Certainly, a return to normal would be welcome in some areas. Joe Biden is unlikely to tweet threats at other world leaders, and his administration’s policies are likely to be more coherent and better communicated. Even a return to the status quo would be better than the Trump administration in a variety of areas, from global pandemic cooperation to Iran policy. But simply returning to the status quo in U.S. foreign policy is also a waste of the opportunities offered by the end of the Trump era. Trump smashed through some of the norms that bound prior presidents; negotiating with North Korea without preconditions, for example. And he worsened or brought to light many of the existing problems with America’s foreign policy. His aggressive use of sanctions dramatically increased awareness of the long-running problem of sanctions overuse, for example. His choice to lay waste to the State Department sparked a discussion about the unbalanced nature of U.S. foreign policy funding in recent years, and the way it emphasizes military spending over funding for diplomacy, aid, or other tools of foreign policy.

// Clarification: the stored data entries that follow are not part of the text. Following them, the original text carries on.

(** * NAT gateway resource and cloud-volume requests: a shallow embedding

    The development follows two source files of the provider:

    - the NAT gateway resource ([resourceVpcNatGatewayV2*],
      [waitForNatGatewayActive], [waitForNatGatewayDelete],
      [resourceNatGatewayV2ValidateSpec]);
    - the cloud-volume request functions of the SDK
      ([cloudvolumes.Create], [ExtendSize], [Update], [Delete], [Get]).

    Go functions that talk to the remote service are embedded as state
    transformers over an explicit world; Go's [(value, error)] results are
    sums or pairs with an optional error. *)

From Stdlib Require Import ZArith String List Bool Lia.
From stdpp Require Import gmap strings list.

Open Scope Z_scope.
Open Scope string_scope.

(** ** Errors *)

(** Go's [error] values, as far as the code tells them apart.  The code
    distinguishes [golangsdk.ErrDefault404] by a type assertion; every other
    error is opaque to it.  [Errorf] keeps the format and its string
    arguments, [Wrapf] the format and the error it was given ([%s] of an
    error); the rendering is not modelled. *)
Inductive error : Type :=
| ErrDefault404 (url : string)
| ErrUnexpectedResponseCode (code : Z)
| ErrTransport (msg : string)
| ErrBuilder (msg : string)
| TimeoutError (lastState : string) (timeout : Z)
| UnexpectedStateError (state : string) (expected : list string)
| Errorf (format : string) (args : list string)
| Wrapf (format : string) (cause : error).

(** [_, ok := err.(golangsdk.ErrDefault404)] *)
Definition isErrDefault404 (err : error) : bool :=
  match err with
  | ErrDefault404 _ => true
  | _ => false
  end.

(** ** A small state monad for code that talks to the remote side *)

Definition M (W A : Type) : Type := W -> A * W.
(** * Communityhub-server: tenant isolation, membership and invitation lifecycle

    A shallow embedding of the role gate (middleware/requireTenantRole.ts),
    of the membership and invitation handlers of the tenants, tenant
    features and super-admin controllers, and of the tenant file download
    (controllers/tenantUpload.controller.ts), followed by the properties
    of the design document, proved or refuted on the embedding.

    Conventions of the embedding.

    - A MongoDB collection is a list of documents in insertion order;
      [findOne] returns the first document that satisfies the filter.
    - An ObjectId is represented by its hexadecimal string, what
      [String(id)] gives, and documents hold their ids in that form.
      [Types.ObjectId.isValid] and [new Types.ObjectId(s)] belong to the
      bson library, which is not part of the repository: they are the
      parameters [isValid] and [hexOf] (class [Bson]) of every definition
      that uses them.  Where a handler puts a string of the request in a
      filter on an ObjectId path, Mongoose casts it with
      [new Types.ObjectId]: the filter compares with [hexOf s], and a
      string that cannot be cast raises a CastError ([castObjectId]).
    - [Date.now()], [crypto.randomUUID()] and the ids the driver gives to
      inserted documents are inputs of a handler ([Env]); a handler runs
      at one instant [now].
    - Strings are byte strings; [toLowerCase] and [trim] act on ASCII.
    - JSON numbers are integers ([Z]).  A request field of type [any] has
      the type the handler expects, except [tenantId] in body and query
      and [email] in the body, which stay JavaScript values ([jsval]).
    - Documents carry the fields the handlers below read or write;
      timestamps, member custom fields and audit-log writes are left
      out. *)

From Stdlib Require Import String Ascii List ZArith Bool Lia.
Import ListNotations.
Local Open Scope string_scope.
Local Open Scope Z_scope.

Set Implicit Arguments.

(** ** JavaScript strings *)

Module JsString.

(** White space removed by [String.prototype.trim] (ASCII range). *)
Definition isWhite (c : ascii) : bool :=
  let n := nat_of_ascii c in
  ((9 <=? n)%nat && (n <=? 13)%nat) || (n =? 32)%nat.

Fixpoint trimStart (s : string) : string :=
  match s with
  | EmptyString => EmptyString
  | String c r => if isWhite c then trimStart r else s
  end.

Fixpoint trimEnd (s : string) : string :=
  match s with
  | EmptyString => EmptyString
  | String c r =>
      match trimEnd r with
      | EmptyString => if isWhite c then EmptyString else String c EmptyString
      | r' => String c r'
      end
  end.

Definition trim (s : string) : string := trimEnd (trimStart s).

Definition lowerChar (c : ascii) : ascii :=
  let n := nat_of_ascii c in
  if ((65 <=? n)%nat && (n <=? 90)%nat)%bool then ascii_of_nat (n + 32) else c.

Fixpoint toLowerCase (s : string) : string :=
  match s with
  | EmptyString => EmptyString
  | String c r => String (lowerChar c) (toLowerCase r)
  end.

(** [!s] for a string: the empty string is the only falsy one. *)
Definition isEmpty (s : string) : bool :=
  match s with EmptyString => true | _ => false end.

End JsString.
Import JsString.

(** ** JavaScript values reaching the tenant resolver *)

(** The [tenantId] of a body or of a query string is whatever the client
    sent.  [JOther r] is a value that is neither nullish nor a string
    (number, array, object) and [r] is what [String(v)] gives for it. *)
Inductive jsval : Type :=
| JUndefined
| JNull
| JString (s : string)
| JOther (rendered : string).

(** [a ?? b] *)
Definition nullish (a b : jsval) : jsval :=
  match a with
  | JUndefined | JNull => b
  | _ => a
  end.

(** [String(v)] *)
Definition String_ (v : jsval) : string :=
  match v with
  | JUndefined => "undefined"
  | JNull => "null"
  | JString s => s
  | JOther r => r
  end.

(** A route parameter is a string when the route binds it. *)
Definition ofParam (p : option string) : jsval :=
  match p with
  | Some s => JString s
  | None => JUndefined
  end.

(** ** Enumerations of the data model *)

Inductive GlobalRole := SUPER_ADMIN | USER.
Inductive TenantRole := OWNER | ADMIN | MODERATOR | MEMBER.
Inductive MembershipStatus := PENDING | ACTIVE | SUSPENDED | BANNED.

Definition GlobalRole_eqb (a b : GlobalRole) : bool :=
  match a, b with
  | SUPER_ADMIN, SUPER_ADMIN | USER, USER => true
  | _, _ => false
  end.

Definition TenantRole_eqb (a b : TenantRole) : bool :=
  match a, b with
  | OWNER, OWNER | ADMIN, ADMIN | MODERATOR, MODERATOR | MEMBER, MEMBER => true
  | _, _ => false
  end.

Definition MembershipStatus_eqb (a b : MembershipStatus) : bool :=
  match a, b with
  | PENDING, PENDING | ACTIVE, ACTIVE | SUSPENDED, SUSPENDED | BANNED, BANNED => true
  | _, _ => false
  end.

(** [roles.includes(r)] *)
Definition includes (roles : list TenantRole) (r : TenantRole) : bool :=
  existsb (TenantRole_eqb r) roles.

(** ** Documents and the store *)

Record Tenant := mkTenant {
  t_id : string;
  t_name : string;
  t_slug : string;
  t_logoUrl : string;
  t_status : string;
  t_createdBy : string
}.

Record TenantSettings := mkTenantSettings {
  ts_tenantId : string;
  ts_publicSignup : bool;
  ts_approvalRequired : bool
}.

Record User := mkUser {
  u_id : string;
  u_email : string;
  u_fullName : string;
  u_phone : string;
  u_globalRole : GlobalRole
}.

Record Membership := mkMembership {
  m_id : string;
  m_tenantId : string;
  m_userId : string;
  m_role : TenantRole;
  m_status : MembershipStatus
}.

Record MemberProfile := mkMemberProfile {
  mp_tenantId : string;
  mp_userId : string;
  mp_fullName : string;
  mp_phone : string
}.

(** The stored [status] of an invitation is a string, as
    [normalizeInvitationStatus] takes it. *)
Record Invitation := mkInvitation {
  i_id : string;
  i_tenantId : string;
  i_email : string;
  i_phone : string;
  i_role : TenantRole;
  i_status : string;
  i_token : string;
  i_expiresAt : Z;
  i_invitedBy : string;
  i_revokedAt : option Z;
  i_revokedByUserId : option string;
  i_acceptedByUserId : option string;
  i_acceptedAt : option Z
}.

Record FileMetadata := mkFileMetadata {
  meta_tenantId : jsval;
  meta_purpose : string;
  meta_uploadedBy : string
}.

(** A document of [tenant-files.files] together with the bytes of its
    chunks. *)
Record FileDoc := mkFileDoc {
  f_id : string;
  f_filename : string;
  f_contentType : option string;
  f_length : Z;
  f_metadata : option FileMetadata;
  f_content : string
}.

(** [gridfs] is [None] when [mongoose.connection.db] is not set. *)
Record Store := mkStore {
  tenants : list Tenant;
  tenantSettings : list TenantSettings;
  users : list User;
  memberships : list Membership;
  memberProfiles : list MemberProfile;
  invitations : list Invitation;
  gridfs : option (list FileDoc)
}.

Definition set_tenants (l : list Tenant) (s : Store) : Store :=
  mkStore l (tenantSettings s) (users s) (memberships s) (memberProfiles s)
          (invitations s) (gridfs s).
Definition set_users (l : list User) (s : Store) : Store :=
  mkStore (tenants s) (tenantSettings s) l (memberships s) (memberProfiles s)
          (invitations s) (gridfs s).
Definition set_memberships (l : list Membership) (s : Store) : Store :=
  mkStore (tenants s) (tenantSettings s) (users s) l (memberProfiles s)
          (invitations s) (gridfs s).
Definition set_memberProfiles (l : list MemberProfile) (s : Store) : Store :=
  mkStore (tenants s) (tenantSettings s) (users s) (memberships s) l
          (invitations s) (gridfs s).
Definition set_invitations (l : list Invitation) (s : Store) : Store :=
  mkStore (tenants s) (tenantSettings s) (users s) (memberships s)
          (memberProfiles s) l (gridfs s).

(** ** Errors and responses *)

(** [new AppError(message, statusCode, code)] *)
Record AppError := mkAppError {
  message : string;
  statusCode : Z;
  code : string
}.

(** What a handler can throw: an [AppError], a [ZodError], or anything
    else (a driver or library error, named for the reader only). *)
Inductive Exn : Type :=
| ExnApp (e : AppError)
| ExnZod
| ExnOther (name : string).

(** The arguments [fail(res, message, status, code)] is called with. *)
Record FailResponse := mkFail {
  r_message : string;
  r_status : Z;
  r_code : string
}.

(** [errorHandler] of middleware/errorHandler.ts *)
Definition errorHandler (err : Exn) : FailResponse :=
  match err with
  | ExnApp e => mkFail (message e) (statusCode e) (code e)
  | ExnZod => mkFail "Validation failed" 422 "VALIDATION_ERROR"
  | ExnOther _ => mkFail "Internal server error" 500 "INTERNAL_SERVER_ERROR"
  end.

(** ** Handlers as store transformers that may throw *)

Inductive Result (A : Type) : Type :=
| Ok (a : A)
| Throw (e : Exn).
Arguments Ok {A} a.
Arguments Throw {A} e.

(** A throw keeps the writes made before it: there is no transaction. *)
Definition M (A : Type) : Type := Store -> Result A * Store.

Definition ret {A} (a : A) : M A := fun s => (Ok a, s).

Definition bind {A B} (c : M A) (k : A -> M B) : M B :=
  fun s =>
    match c s with
    | (Ok a, s') => k a s'
    | (Throw e, s') => (Throw e, s')
    end.

Definition throw {A} (e : Exn) : M A := fun s => (Throw e, s).

Definition throwApp {A} (msg : string) (st : Z) (cd : string) : M A :=
  throw (ExnApp (mkAppError msg st cd)).

Definition gets {A} (f : Store -> A) : M A := fun s => (Ok (f s), s).

Definition modify (f : Store -> Store) : M unit := fun s => (Ok tt, f s).

Notation "x <- c ;; k" := (bind c (fun x => k))
  (at level 61, c at next level, right associativity).
Notation "c ;;; k" := (bind c (fun _ => k))
  (at level 61, right associativity).

(** ** Collection operations (Mongoose) *)

Section Collections.
Variable A : Type.

(** [Model.findOne(filter)] *)
Definition findOne (p : A -> bool) (l : list A) : option A := find p l.

(** The write of [findOneAndUpdate] / [updateOne] on a match: the first
    matching document is updated in place. *)
Fixpoint updateFirst (p : A -> bool) (f : A -> A) (l : list A) : list A :=
  match l with
  | [] => []
  | x :: r => if p x then f x :: r else x :: updateFirst p f r
  end.

(** [Model.create(doc)] *)
Definition insertDoc (d : A) (l : list A) : list A := l ++ [d].

(** [findOneAndUpdate(filter, update, {upsert: true, new: true})]: the
    document returned and the collection after the call.  [fresh] is the
    document inserted when nothing matches. *)
Definition upsert (p : A -> bool) (f : A -> A) (fresh : A) (l : list A)
  : A * list A :=
  match findOne p l with
  | Some x => (f x, updateFirst p f l)
  | None => (fresh, insertDoc fresh l)
  end.

(** [findOneAndUpdate(filter, update, {new: true})] *)
Definition updateOneNew (p : A -> bool) (f : A -> A) (l : list A)
  : option A * list A :=
  match findOne p l with
  | Some x => (Some (f x), updateFirst p f l)
  | None => (None, l)
  end.

End Collections.

(** ** Requests and the environment of a call *)

(** [req.user], set by the [auth] middleware from the verified token. *)
Record JwtUser := mkJwtUser {
  sub : string;
  globalRole : GlobalRole
}.

Record Params := mkParams {
  p_tenantId : option string;
  p_id : option string;
  p_userId : option string;
  p_slug : option string;
  p_fileId : option string
}.

(** The body fields the handlers below read.  An absent string field is
    the empty string where the handlers read it as [String(x || '')];
    [email] is read as [String(req.body.email)] and stays a JavaScript
    value; an absent or falsy [role], [status], [expiresInDays] is
    [None]. *)
Record Body := mkBody {
  b_tenantId : jsval;
  b_email : jsval;
  b_phone : string;
  b_role : option TenantRole;
  b_status : option MembershipStatus;
  b_expiresInDays : option Z;
  b_inviteToken : string;
  b_fullName : string;
  b_existingTenantId : string;
  b_membershipRole : option TenantRole;
  b_tenantName : string;
  b_tenantSlug : string;
  b_logoUrl : string
}.

Record Request := mkRequest {
  user : option JwtUser;
  params : Params;
  body : Body;
  q_tenantId : jsval
}.

(** [Date.now()], [crypto.randomUUID()], and the [_id] the driver gives to
    the k-th document a call inserts. *)
Record Env := mkEnv {
  now : Z;
  randomUUID : string;
  newObjectId : nat -> string
}.

(** The bson library.  [isValid] is [Types.ObjectId.isValid];
    [new Types.ObjectId(s)] throws exactly on the strings it rejects, and
    [hexOf s] is the hexadecimal string of the ObjectId it builds from an
    accepted [s] (for a string of 24 hexadecimal digits, the same digits
    in lower case). *)
Class Bson := {
  isValid : string -> bool;
  hexOf : string -> string
}.

(** A handler is mounted on a route that binds the parameters it reads;
    [String(req.params.x || '')] otherwise. *)
Definition routeParam (p : option string) : string :=
  match p with
  | Some s => s
  | None => ""
  end.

If Biden takes us backwards—to the pre-Trump era—rather than forwards to a new consensus, he will squander the opportunity to fix these problems. Take allied burden-sharing, for example. It has been a problem for decades, but it took Trump’s brash public denunciations to finally make it a public issue. If Biden simply returns to the status quo of politely asked for increases in spending, it is unlikely to improve. Instead, he should maintain pressure on allies to contribute more to our common defense. Or consider the war in Afghanistan. Trump has been clear that he wants to end the conflict, going so far as to start negotiations with the Taliban. Though it has been a bit of a shambles, it would be a mistake for the Biden administration to abandon the peace talks or to delay that drawdown. Negotiations with North Korea? Biden has suggested that he would refuse to meet with Kim Jong-un, and suggested a harder line on North Korea. Yet continuing the Trump approach of talking to North Korea—particularly with a more competent foreign policy staff—offers the possibility of finding a workable deal to block further nuclear and missile development.
Let’s be clear: Donald Trump was not a good president. But he has created a window of opportunity for reform in U.S. foreign policy. Biden would be wise to seize that opportunity, taking us forward into a new era of foreign policy, rather than backwards to the pre-Trump era. If he grasps it, Biden may well be able to place American foreign policy on a steadier and more sustainable footing as we head into the 2020s.
Emma Ashford is a Resident Senior Fellow with the New American Engagement Initiative in the Scowcroft Center for Strategy and Security.